Presenter Carlos Massa, Ratinho, defended Tuesday (7) a military intervention “equal to that of Singapore” to improve the situation in Brazil.
“I know what I’m about to talk about here may even shock you, but it’s time to do the same as you did in Singapore. A general walked in, fixed the country, and a year later organized elections. he fixed it, called everyone denounced and said, “You have 24 hours to leave the country or you will be shot.” He cleaned up Singapore, “he said on a broadcast. on Massa FM radio, which he owns.

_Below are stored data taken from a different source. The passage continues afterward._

(** X21. With nobody signed in, a favourite that the user removes stays
    marked as being deleted. [handleDeleteTrip] marks the trip, finds no
    user, logs the fact and returns from inside the [try] block: no update
    is requested, no alert is shown, the trip stays in the list and in the
    table, and the mark is not taken off, so the box of that trip is
    rendered with [isDeleting] set. *)
Theorem remove_favorite_signed_out (env : Env) (update_reply : Reply) (tripId : string)
    (s : Sys HomeState) (user userError : JsValue) :
  auth_getUser env = Ok (user, userError) ->
  truthy userError = false ->
  truthy user = false ->
  let s' := snd (handleDeleteTrip env update_reply tripId true s) in
  fst (handleDeleteTrip env update_reply tripId true s) = Ok tt
  /\ tripId ∈ deletingItems (comp s')
  /\ trips (comp s') = trips (comp s)
  /\ stores (world s') = stores (world s)
  /\ new_events (world s) (world s') =
       [AlertShown "Remove Trip" removeTripQuestion;
        SupabaseRequest "auth" "getUser";
        ConsoleError "User must be logged in to remove trip from favorites"]
  /\ (forall trip, prop "id" trip = JStr tripId -> isDeleting (comp s') trip = true).
Proof.
  intros Hauth Herr Huser s'. subst s'.
  rewrite handleDeleteTrip_run, Hauth, Herr, Huser. simpl.
  split; [reflexivity|]. split; [apply marked_present|].
  split; [reflexivity|]. split; [reflexivity|]. split.
  - erewrite new_events_app; [|simpl; rewrite <- !app_assoc; reflexivity].
    reflexivity.
  - intros trip Hid. unfold isDeleting, or_else. rewrite Hid.
    destruct (truthy (JStr tripId)) eqn:Hne.
    + apply bool_decide_eq_true_2, marked_present.
    + simpl in Hne. unfold string_eqb in Hne.
      apply negb_false_iff, bool_decide_eq_true_1 in Hne. subst tripId.
      apply bool_decide_eq_true_2, marked_present.
Qed.

(** X21 at a concrete input: the session has expired while the list of
    favourites is on the screen. *)
Lemma remove_favorite_signed_out_witness :
  let s' := snd (handleDeleteTrip quietEnv Success "t1" true
                   (atHome twoFavorites worldWithFavorite)) in
  "t1" ∈ deletingItems (comp s')
  /\ trips (comp s') = trips twoFavorites
  /\ isDeleting (comp s') (JObj [("id", JStr "t1")]) = true.
Proof.
  intros s'.
  destruct (remove_favorite_signed_out quietEnv Success "t1"
              (atHome twoFavorites worldWithFavorite) JNull JNull
              eq_refl eq_refl eq_refl) as (_ & Hmark & Htrips & _ & _ & Hbox).
  split; [exact Hmark|]. split; [exact Htrips|].
  apply Hbox. reflexivity.
Defined.

(** X22. Removing a favourite keeps the trip. When the update succeeds,
    the row of the trip is still in the 'trips' table, with [bookmarked]
    set to [false] and every other column as it was, the other rows, the
    'plans' table and the trail and chat caches are untouched, the trip is
    gone from the list of favourites and is no longer marked as being
    deleted, and nothing is logged or shown besides the dialog. *)
Theorem remove_favorite_success (env : Env) (tripId : string) (s : Sys HomeState)
    (user userError : JsValue) :
  auth_getUser env = Ok (user, userError) ->
  truthy userError = false ->
  truthy user = true ->
  let s' := snd (handleDeleteTrip env Success tripId true s) in
  fst (handleDeleteTrip env Success tripId true s) = Ok tt
  /\ (forall fields, tripsTable (world s) !! tripId = Some (JObj fields) ->
        exists row, tripsTable (world s') !! tripId = Some row
                    /\ prop "bookmarked" row = JBool false
                    /\ forall k, k <> "bookmarked" -> prop k row = prop k (JObj fields))
  /\ (tripsTable (world s) !! tripId = None -> tripsTable (world s') !! tripId = None)
  /\ (forall k, k <> tripId -> tripsTable (world s') !! k = tripsTable (world s) !! k)
  /\ plansTable (world s') = plansTable (world s)
  /\ trailCache (world s') = trailCache (world s)
  /\ chatCache (world s') = chatCache (world s)
  /\ (forall trip, In trip (trips (comp s')) <->
        In trip (trips (comp s)) /\ same_value (prop "id" trip) (JStr tripId) = false)
  /\ plans (comp s') = plans (comp s)
  /\ deletingItems (comp s') = deletingItems (comp s) ∖ {[tripId]}
  /\ new_events (world s) (world s') =
       [AlertShown "Remove Trip" removeTripQuestion;
        SupabaseRequest "auth" "getUser"; SupabaseRequest "trips" "update"].
Proof.
  intros Hauth Herr Huser s'. subst s'.
  rewrite handleDeleteTrip_run, Hauth, Herr, Huser. simpl.
  split; [reflexivity|]. split.
  { intros fields Hrow. rewrite lookup_alter_eq, Hrow. simpl.
    eexists. split; [reflexivity|]. simpl. split.
    - rewrite assoc_assoc_set. reflexivity.
    - intros k Hk. rewrite assoc_assoc_set. unfold string_eqb.
      rewrite (bool_decide_eq_false_2 _ Hk). reflexivity. }
  split; [intros Hnone; rewrite lookup_alter_eq, Hnone; reflexivity|].
  split; [intros k Hk; apply lookup_alter_ne; congruence|].
  do 3 (split; [reflexivity|]). split.
  { intros trip. rewrite filter_In, negb_true_iff. reflexivity. }
  split; [reflexivity|]. split; [apply unmark_marked|].
  erewrite new_events_app; [|simpl; rewrite <- !app_assoc; reflexivity].
  reflexivity.
Qed.

(** X22 at a concrete input: favourite [t1] of the signed-in user. *)
Lemma remove_favorite_success_witness :
  let env := homeEnv [] [] [] JNull Success Success in
  let s' := snd (handleDeleteTrip env Success "t1" true
                   (atHome twoFavorites worldWithFavorite)) in
  (exists row, tripsTable (world s') !! "t1" = Some row
               /\ prop "bookmarked" row = JBool false
               /\ prop "trip_id" row = JStr "t1")
  /\ trailCache (world s') !! "t1" = Some eagleRock
  /\ In (JObj [("id", JStr "t2")]) (trips (comp s'))
  /\ deletingItems (comp s') = ∅ ∖ {["t1"]}.
Proof.
  intros env s'.
  destruct (remove_favorite_success env "t1" (atHome twoFavorites worldWithFavorite)
              signedIn JNull eq_refl eq_refl eq_refl)
    as (_ & Hrow & _ & _ & _ & Hcache & _ & Htrips & _ & Hmarks & _).
  split.
  - destruct (Hrow [("trip_id", JStr "t1"); ("bookmarked", JBool true)] eq_refl)
      as (row & Hr & Hb & Hk).
    exists row. split; [exact Hr|]. split; [exact Hb|].
    rewrite Hk by discriminate. reflexivity.
  - split; [subst s'; rewrite Hcache; reflexivity|].
    split; [|exact Hmarks].
    apply Htrips. split; [right; left; reflexivity | reflexivity].
Defined.

(** X23. A removal that fails changes nothing. When the request for the
    user or the update is answered with an error or rejected,
    [handleDeleteTrip] returns without throwing, the tables, the caches and
    the two lists are what they were, the error is logged and the alert
    "Could not remove trip from favorites." is the last thing shown, and the
    trip is no longer marked as being deleted. *)
Theorem remove_favorite_failure (env : Env) (update_reply : Reply) (tripId : string)
    (s : Sys HomeState) :
  match auth_getUser env with
  | Throw _ => True
  | Ok (user, userError) =>
      truthy userError = true \/ (truthy user = true /\ update_reply <> Success)
  end ->
  let s' := snd (handleDeleteTrip env update_reply tripId true s) in
  fst (handleDeleteTrip env update_reply tripId true s) = Ok tt
  /\ stores (world s') = stores (world s)
  /\ trips (comp s') = trips (comp s)
  /\ plans (comp s') = plans (comp s)
  /\ deletingItems (comp s') = deletingItems (comp s) ∖ {[tripId]}
  /\ List.filter is_console_error (new_events (world s) (world s'))
     = [ConsoleError "Error removing trip from favorites:"]
  /\ last (events (world s'))
     = Some (AlertShown "Error" "Could not remove trip from favorites.").
Proof.
  intros Hfail s'. subst s'. rewrite handleDeleteTrip_run.
  destruct (auth_getUser env) as [[user userError]|e].
  - destruct Hfail as [Herr | [Huser Hreply]].
    + rewrite Herr. simpl. split; [reflexivity|]. do 3 (split; [reflexivity|]).
      split; [apply unmark_marked|]. split; [|apply last_snoc].
      erewrite new_events_app; [|simpl; rewrite <- !app_assoc; reflexivity].
      reflexivity.
    + destruct (truthy userError).
      * simpl. split; [reflexivity|]. do 3 (split; [reflexivity|]).
        split; [apply unmark_marked|]. split; [|apply last_snoc].
        erewrite new_events_app; [|simpl; rewrite <- !app_assoc; reflexivity].
        reflexivity.
      * rewrite Huser.
        destruct update_reply as [|msg|msg]; [congruence| |]; simpl;
          (split; [reflexivity|]); (do 3 (split; [reflexivity|]));
          (split; [apply unmark_marked|]); (split; [|apply last_snoc]);
          (erewrite new_events_app; [|simpl; rewrite <- !app_assoc; reflexivity]);
          reflexivity.
  - simpl. split; [reflexivity|]. do 3 (split; [reflexivity|]).
    split; [apply unmark_marked|]. split; [|apply last_snoc].
    erewrite new_events_app; [|simpl; rewrite <- !app_assoc; reflexivity].
    reflexivity.
Qed.

(** X23 at a concrete input: the backend refuses the update of [t1]. *)
Lemma remove_favorite_failure_witness :
  let env := homeEnv [] [] [] JNull Success Success in
  let s := atHome twoFavorites worldWithFavorite in
  let s' := snd (handleDeleteTrip env (ErrorReply "permission denied") "t1" true s) in
  stores (world s') = stores (world s)
  /\ trips (comp s') = trips twoFavorites
  /\ last (events (world s'))
     = Some (AlertShown "Error" "Could not remove trip from favorites.").
Proof.
  intros env s s'.
  destruct (remove_favorite_failure env (ErrorReply "permission denied") "t1" s)
    as (_ & Hst & Htrips & _ & _ & _ & Hlast).
  { right. split; [reflexivity | discriminate]. }
  split; [exact Hst|]. split; [exact Htrips | exact Hlast].
Defined.

(** *** The tabs of the home screen *)

(** X24. The tab the user picks is the tab the app comes back to. After
    [handleTabChange] and the [saveTabPreference] that follows the change,
    with the storage accepting the write, the name of the tab is stored
    under ["activeTab"] and no other key of the storage has changed; a
    [loadSavedTab] on that storage, in a component mounted later with any
    value of [activeTab] and any history, makes the picked tab the active
    one. *)
Theorem saved_tab_round_trip (env env' : Env) (s : Sys (option string)) (tab : string) :
  tab <> "" -> setItem_rejects env = false -> getItem_rejects env' = false ->
  let picked := snd (handleTabChange tab s) in
  let saved := snd (saveTabPreference env picked) in
  comp saved = Some tab
  /\ asyncStorage (world saved) !! "activeTab" = Some tab
  /\ (forall k, k <> "activeTab" ->
        asyncStorage (world saved) !! k = asyncStorage (world s) !! k)
  /\ (forall later : Sys (option string),
        asyncStorage (world later) = asyncStorage (world saved) ->
        loadSavedTab env' later = (Ok tt, with_comp (fun _ => Some tab) later)).
Proof.
  intros Hne Hset Hget picked saved.
  assert (Hp : picked = with_comp (fun _ => Some tab) s
               \/ (picked = s /\ comp s = Some tab)).
  { subst picked. unfold handleTabChange, setActiveTab. unfold_eff.
    case_bool_decide as Hsame; [right | left]; auto. }
  assert (Hc : comp picked = Some tab) by (destruct Hp as [-> | [-> H]]; auto).
  assert (Hw : world picked = world s) by (destruct Hp as [-> | [-> H]]; auto).
  assert (Hs : saved = with_world (fun w => set_asyncStorage
                         (<["activeTab" := tab]> (asyncStorage w)) w) picked).
  { subst saved. unfold saveTabPreference. unfold_calls. unfold_eff.
    rewrite Hc, Hset. simpl. unfold string_eqb.
    rewrite (bool_decide_eq_false_2 _ Hne). reflexivity. }
  rewrite Hs. simpl. rewrite Hw.
  split; [exact Hc|]. split; [apply lookup_insert_eq|].
  split; [intros k Hk; apply lookup_insert_ne; congruence|].
  intros later Hlater.
  unfold loadSavedTab, setActiveTab. unfold_calls. unfold_eff.
  rewrite Hget. simpl. rewrite Hlater, lookup_insert_eq. simpl.
  unfold string_eqb. rewrite (bool_decide_eq_false_2 _ Hne). reflexivity.
Qed.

In addition to defending an illegal act, Mouse gave false information. Singapore had no military intervention and was not commanded by an active general. And the fight against corruption has been work for decades.
The country, which is an island state of 5.8 million people, has made a huge economic leap in a generation and has become one of the financial centers of Asia. The transition, led by Prime Minister Lee Kuan Yew, was based on major stimulus programs for the economy, such as job creation.
On the other hand, Lee determined strict control of the population, curbing the opposition and a fierce fight against corruption, waged for decades. See below for more details on the country’s history.
Did the military rule Singapore?
No. The country became independent in 1965, and since then it has had three Prime Ministers, all civilians and from the same party, the PAP (Popular Action Party).
Lee Kuan Yew, who led from 1965 to 1990, graduated in law, served as a lawyer, and in 1954 founded PAP. At the time, Singapore was still under British rule.
In 1959, the PAP was the most voted in the elections. In that year, Singapore became a free state, although still linked to the UK on some issues. In 1962, the country decided, in a referendum, to be part of Malaysia, but the arrangement did not work and the region became independent in 1965.
After Lee, he took over Goh Chok Tong, a trained economist who led from 1990 to 2004. The country’s current leader, Lee Hsien Loong, son of the first prime minister, served in the military for 13 years and came to the general position. However, he left his post in the armed forces when he entered politics in 1984.
If there is no change in the ruling party, is Singapore a dictatorship?
It is considered a fragile democracy, as the elections are still ongoing, but opposition is limited. In the last election, in 2020, the PAP had 61% of the vote. In the previous election, in 2015, he had obtained 70% preference.
The country is a parliamentary republic, in which the party which obtains the most votes in the elections appoints the Prime Minister, who will lead the government.
“The government continues to use strict and general laws to prosecute [autores de] critical speeches, or qualifying them as “fake news” and ordering social networks to block this content, “said a report by the NGO Human Rights Watch.
One of the laws, passed in 2019, gives the government the power to declare online content to be fake and demand unilateral correction. If the author or the platform does not comply with the order, they can be punished with a fine and up to one year in prison.
What other rights are restricted?
There is a death penalty for crimes such as homicide and drug trafficking. Homosexuality can lead to prison. And lashes are used as punishment for dozens of crimes.
How did the fight against corruption go there?
By strict rules of conduct, efficient inspection and exemplary punishment. The country has an anti-corruption agency, called CPIB, created in the 1950s. It concentrates all the investigations on the subject in the country and has the power to make arrests, search operations, to assign witnesses and analyze the bank details of the respondents.
Lee, in the 1960s, made it clear that he saw the fight against corruption as a key element in lifting the country out of poverty. Over the decades, there have been several public punishments, to set an example. On the other hand, the government increased the salaries of civil servants, so that they had less reason to take bribes. However, there was criticism that the payments would be too high.
Did it work?
In 2020, the country was ranked as the third country with the lowest corruption perception in the world by Transparency International, out of 180 countries assessed. Brazil was in 94th position.
Despite this, cases of corruption continue to occur. In recent years, there have been prosecutions of improper relationships between companies and public officials.